**YOUR GOAL:**
Would you repeat all of the records underneath, exactly as written?

******************************

Lemma process_spec k ds s :
  Forall (delta_ok k) ds → keyed s →
  ∃ ns s', process keyFunc ds s = (s', ns) ∧ keyed s' ∧ tells ns s s' ∧ Forall (λ n, note_key n = k) ns ∧
    length ns = length ds ∧
    ∀ k', s' !! k' = if decide (k' = k) then match last ds with Some d => effect d | None => s !! k end else s !! k'.
Proof.
  intros Hd. revert s. induction Hd as [|d ds Hd _ IH]; intros s Hs.
  { exists [], s. split_and!; try done. intros k'. by case_decide; subst. }
  destruct (process_delta_spec k d s Hd Hs) as (n&s1&E1&Hn&Hfit&->&Hs1&Hl1). destruct (IH _ Hs1) as (ns&s2&E2&Hs2&Ht2&Hns&Hlen&Hl2).
  exists (n :: ns), s2. cbn [process]. rewrite E1, E2. split_and!; [done|done|done|by constructor|cbn; by rewrite Hlen|].
  intros k'. rewrite Hl2. destruct (decide (k' = k)) as [->|Hk]; [|by rewrite Hl1, decide_False].
  destruct ds as [|d' ds]; [cbn; by rewrite Hl1, decide_True|]. change (last (d :: d' :: ds)) with (last (d' :: ds)).
  destruct (last (d' :: ds)) eqn:E; [done|by apply last_None in E].
Qed.

(** ** Operations keep the informer well-formed *)

Record inf_ok i : Prop := { ok_fifo : fifo_ok (fifo i); ok_state : keyed (clientState i) }.

(** On a well-formed queue, [Pop] takes the first key with its deltas. *)
Lemma pop_first f : fifo_ok f →
  match queue f with
  | [] => Pop f = (None, f)
  | k :: q => ∃ ds, items f !! k = Some ds ∧
      Pop f = (Some ds, mkDeltaFIFO (delete k (items f)) q (populated f) (initialPopulationCount f - 1))
  end.
Proof.
  intros [Hn Hi Hd]. unfold Pop. destruct f as [it [|k q] p c]; cbn in *; [done|].
  destruct (proj1 (Hi k) (list_elem_of_here _ _)) as [ds E]. exists ds. by rewrite E.
Qed.

Lemma pop_ok k q ds f : fifo_ok f → queue f = k :: q → items f !! k = Some ds →
  fifo_ok (mkDeltaFIFO (delete k (items f)) q (populated f) (initialPopulationCount f - 1)).
Proof.
  intros [Hn Hi Hd] Hq E. rewrite Hq in Hn. apply NoDup_cons in Hn as [Hk Hn]. split; cbn; [done| |by apply map_Forall_delete].
  intros k'. destruct (decide (k' = k)) as [->|Hne]; [rewrite lookup_delete_eq; split; [done|by intros [? ?]]|].
  rewrite lookup_delete_ne by done. rewrite <-Hi, Hq. set_solver.
Qed.

Lemma NewInformer_ok : inf_ok NewInformer.
Proof.
  split; [split|]; cbn.
  - apply NoDup_nil_2.
  - intros k. split; [by intros ?%not_elem_of_nil|by intros [? ?]].
  - apply map_Forall_empty.
  - apply map_Forall_empty.
Qed.

(** What the reflector has read of the server: the last list, and the changes since. *)
Definition seen (o : op A) s : gmap string A :=
  match o with
  | WatchAdded obj | WatchModified obj => <[keyFunc obj := obj]> s
  | WatchDeleted obj => delete (keyFunc obj) s
  | Relist objs => list_map objs
  | ResyncTimer | ProcessOne => s
  end.
(** A list is read right: no deletion is queued of an object that it lists, and no object is
    queued that is neither listed nor in the store, unless for deletion. *)
Definition clean_relist (o : op A) i : Prop :=
  match o with
  | Relist objs => ∀ k,
      if bool_decide (k ∈ keyFunc <$> objs) then willObjectBeDeletedLocked k (fifo i) = false
      else clientState i !! k = None → expected (clientState i) (fifo i) k = None
  | _ => True
  end.

(** A change that the watch brings. *)
Lemma watch_spec s t o f : fifo_ok f → t ≠ DSync →
  let f' := queueActionLocked keyFunc t (Object o) (set_populated f) in
  fifo_ok f' ∧ populated f' = true ∧ initialPopulationCount f' = initialPopulationCount f ∧
  queue f `prefix_of` queue f' ∧
  ∀ k, expected s f' k = if decide (k = keyFunc o) then effect (mkDelta t (Object o)) else expected s f k.
Proof.
  intros Hok Ht. cbv zeta.
  pose proof (queueActionLocked_spec t (Object o) _ (set_populated_ok f Hok) eq_refl) as Hq. split_and!.
  - apply (queued_ok _ _ _ _ Hq).
  - by rewrite (queued_populated _ _ _ _ Hq).
  - by rewrite (queued_count _ _ _ _ Hq).
  - apply (queued_prefix_of _ _ _ _ Hq).
  - intros k. case_decide as Hk; [subst k|by rewrite (queued_expected _ _ _ _ s _ Hq)].
    pose proof (queued_effect _ _ _ _ Hq s) as E. cbn in E. rewrite E. by rewrite bool_decide_eq_false_2.
Qed.

Lemma Delete_spec s o f : fifo_ok f →
  let f' := Delete keyFunc s o f in
  fifo_ok f' ∧ populated f' = true ∧ initialPopulationCount f' = initialPopulationCount f ∧
  queue f `prefix_of` queue f' ∧ ∀ k, expected s f' k = if decide (k = keyFunc o) then None else expected s f k.
Proof.
  intros Hok. cbv zeta. unfold Delete. cbv zeta. cbn [KeyOf].
  destruct (bool_decide (is_Some (s !! keyFunc o)) || bool_decide (is_Some (items (set_populated f) !! keyFunc o))) eqn:E.
  { by apply watch_spec. }
  apply orb_false_iff in E as [Es%bool_decide_eq_false Ei%bool_decide_eq_false]. split_and!; [by apply set_populated_ok|done..|].
  intros k. case_decide as Hk; [|done]. subst k. unfold expected. cbn in *.
  apply eq_None_not_Some in Ei, Es. by rewrite Ei, Es.
Qed.

Lemma process_or_not (o : op A) : o = ProcessOne ∨ o ≠ ProcessOne.
Proof. destruct o; auto. Qed.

******************************

**SOLUTION TO THE EXERCISE:**
Lemma process_spec k ds s :
  Forall (delta_ok k) ds → keyed s →
  ∃ ns s', process keyFunc ds s = (s', ns) ∧ keyed s' ∧ tells ns s s' ∧ Forall (λ n, note_key n = k) ns ∧
    length ns = length ds ∧
    ∀ k', s' !! k' = if decide (k' = k) then match last ds with Some d => effect d | None => s !! k end else s !! k'.
Proof.
  intros Hd. revert s. induction Hd as [|d ds Hd _ IH]; intros s Hs.
  { exists [], s. split_and!; try done. intros k'. by case_decide; subst. }
  destruct (process_delta_spec k d s Hd Hs) as (n&s1&E1&Hn&Hfit&->&Hs1&Hl1). destruct (IH _ Hs1) as (ns&s2&E2&Hs2&Ht2&Hns&Hlen&Hl2).
  exists (n :: ns), s2. cbn [process]. rewrite E1, E2. split_and!; [done|done|done|by constructor|cbn; by rewrite Hlen|].
  intros k'. rewrite Hl2. destruct (decide (k' = k)) as [->|Hk]; [|by rewrite Hl1, decide_False].
  destruct ds as [|d' ds]; [cbn; by rewrite Hl1, decide_True|]. change (last (d :: d' :: ds)) with (last (d' :: ds)).
  destruct (last (d' :: ds)) eqn:E; [done|by apply last_None in E].
Qed.

(** ** Operations keep the informer well-formed *)

Record inf_ok i : Prop := { ok_fifo : fifo_ok (fifo i); ok_state : keyed (clientState i) }.

(** On a well-formed queue, [Pop] takes the first key with its deltas. *)
Lemma pop_first f : fifo_ok f →
  match queue f with
  | [] => Pop f = (None, f)
  | k :: q => ∃ ds, items f !! k = Some ds ∧
      Pop f = (Some ds, mkDeltaFIFO (delete k (items f)) q (populated f) (initialPopulationCount f - 1))
  end.
Proof.
  intros [Hn Hi Hd]. unfold Pop. destruct f as [it [|k q] p c]; cbn in *; [done|].
  destruct (proj1 (Hi k) (list_elem_of_here _ _)) as [ds E]. exists ds. by rewrite E.
Qed.

Lemma pop_ok k q ds f : fifo_ok f → queue f = k :: q → items f !! k = Some ds →
  fifo_ok (mkDeltaFIFO (delete k (items f)) q (populated f) (initialPopulationCount f - 1)).
Proof.
  intros [Hn Hi Hd] Hq E. rewrite Hq in Hn. apply NoDup_cons in Hn as [Hk Hn]. split; cbn; [done| |by apply map_Forall_delete].
  intros k'. destruct (decide (k' = k)) as [->|Hne]; [rewrite lookup_delete_eq; split; [done|by intros [? ?]]|].
  rewrite lookup_delete_ne by done. rewrite <-Hi, Hq. set_solver.
Qed.

Lemma NewInformer_ok : inf_ok NewInformer.
Proof.
  split; [split|]; cbn.
  - apply NoDup_nil_2.
  - intros k. split; [by intros ?%not_elem_of_nil|by intros [? ?]].
  - apply map_Forall_empty.
  - apply map_Forall_empty.
Qed.

(** What the reflector has read of the server: the last list, and the changes since. *)
Definition seen (o : op A) s : gmap string A :=
  match o with
  | WatchAdded obj | WatchModified obj => <[keyFunc obj := obj]> s
  | WatchDeleted obj => delete (keyFunc obj) s
  | Relist objs => list_map objs
  | ResyncTimer | ProcessOne => s
  end.
(** A list is read right: no deletion is queued of an object that it lists, and no object is
    queued that is neither listed nor in the store, unless for deletion. *)
Definition clean_relist (o : op A) i : Prop :=
  match o with
  | Relist objs => ∀ k,
      if bool_decide (k ∈ keyFunc <$> objs) then willObjectBeDeletedLocked k (fifo i) = false
      else clientState i !! k = None → expected (clientState i) (fifo i) k = None
  | _ => True
  end.

(** A change that the watch brings. *)
Lemma watch_spec s t o f : fifo_ok f → t ≠ DSync →
  let f' := queueActionLocked keyFunc t (Object o) (set_populated f) in
  fifo_ok f' ∧ populated f' = true ∧ initialPopulationCount f' = initialPopulationCount f ∧
  queue f `prefix_of` queue f' ∧
  ∀ k, expected s f' k = if decide (k = keyFunc o) then effect (mkDelta t (Object o)) else expected s f k.
Proof.
  intros Hok Ht. cbv zeta.
  pose proof (queueActionLocked_spec t (Object o) _ (set_populated_ok f Hok) eq_refl) as Hq. split_and!.
  - apply (queued_ok _ _ _ _ Hq).
  - by rewrite (queued_populated _ _ _ _ Hq).
  - by rewrite (queued_count _ _ _ _ Hq).
  - apply (queued_prefix_of _ _ _ _ Hq).
  - intros k. case_decide as Hk; [subst k|by rewrite (queued_expected _ _ _ _ s _ Hq)].
    pose proof (queued_effect _ _ _ _ Hq s) as E. cbn in E. rewrite E. by rewrite bool_decide_eq_false_2.
Qed.

Lemma Delete_spec s o f : fifo_ok f →
  let f' := Delete keyFunc s o f in
  fifo_ok f' ∧ populated f' = true ∧ initialPopulationCount f' = initialPopulationCount f ∧
  queue f `prefix_of` queue f' ∧ ∀ k, expected s f' k = if decide (k = keyFunc o) then None else expected s f k.
Proof.
  intros Hok. cbv zeta. unfold Delete. cbv zeta. cbn [KeyOf].
  destruct (bool_decide (is_Some (s !! keyFunc o)) || bool_decide (is_Some (items (set_populated f) !! keyFunc o))) eqn:E.
  { by apply watch_spec. }
  apply orb_false_iff in E as [Es%bool_decide_eq_false Ei%bool_decide_eq_false]. split_and!; [by apply set_populated_ok|done..|].
  intros k. case_decide as Hk; [|done]. subst k. unfold expected. cbn in *.
  apply eq_None_not_Some in Ei, Es. by rewrite Ei, Es.
Qed.

Lemma process_or_not (o : op A) : o = ProcessOne ∨ o ≠ ProcessOne.
Proof. destruct o; auto. Qed.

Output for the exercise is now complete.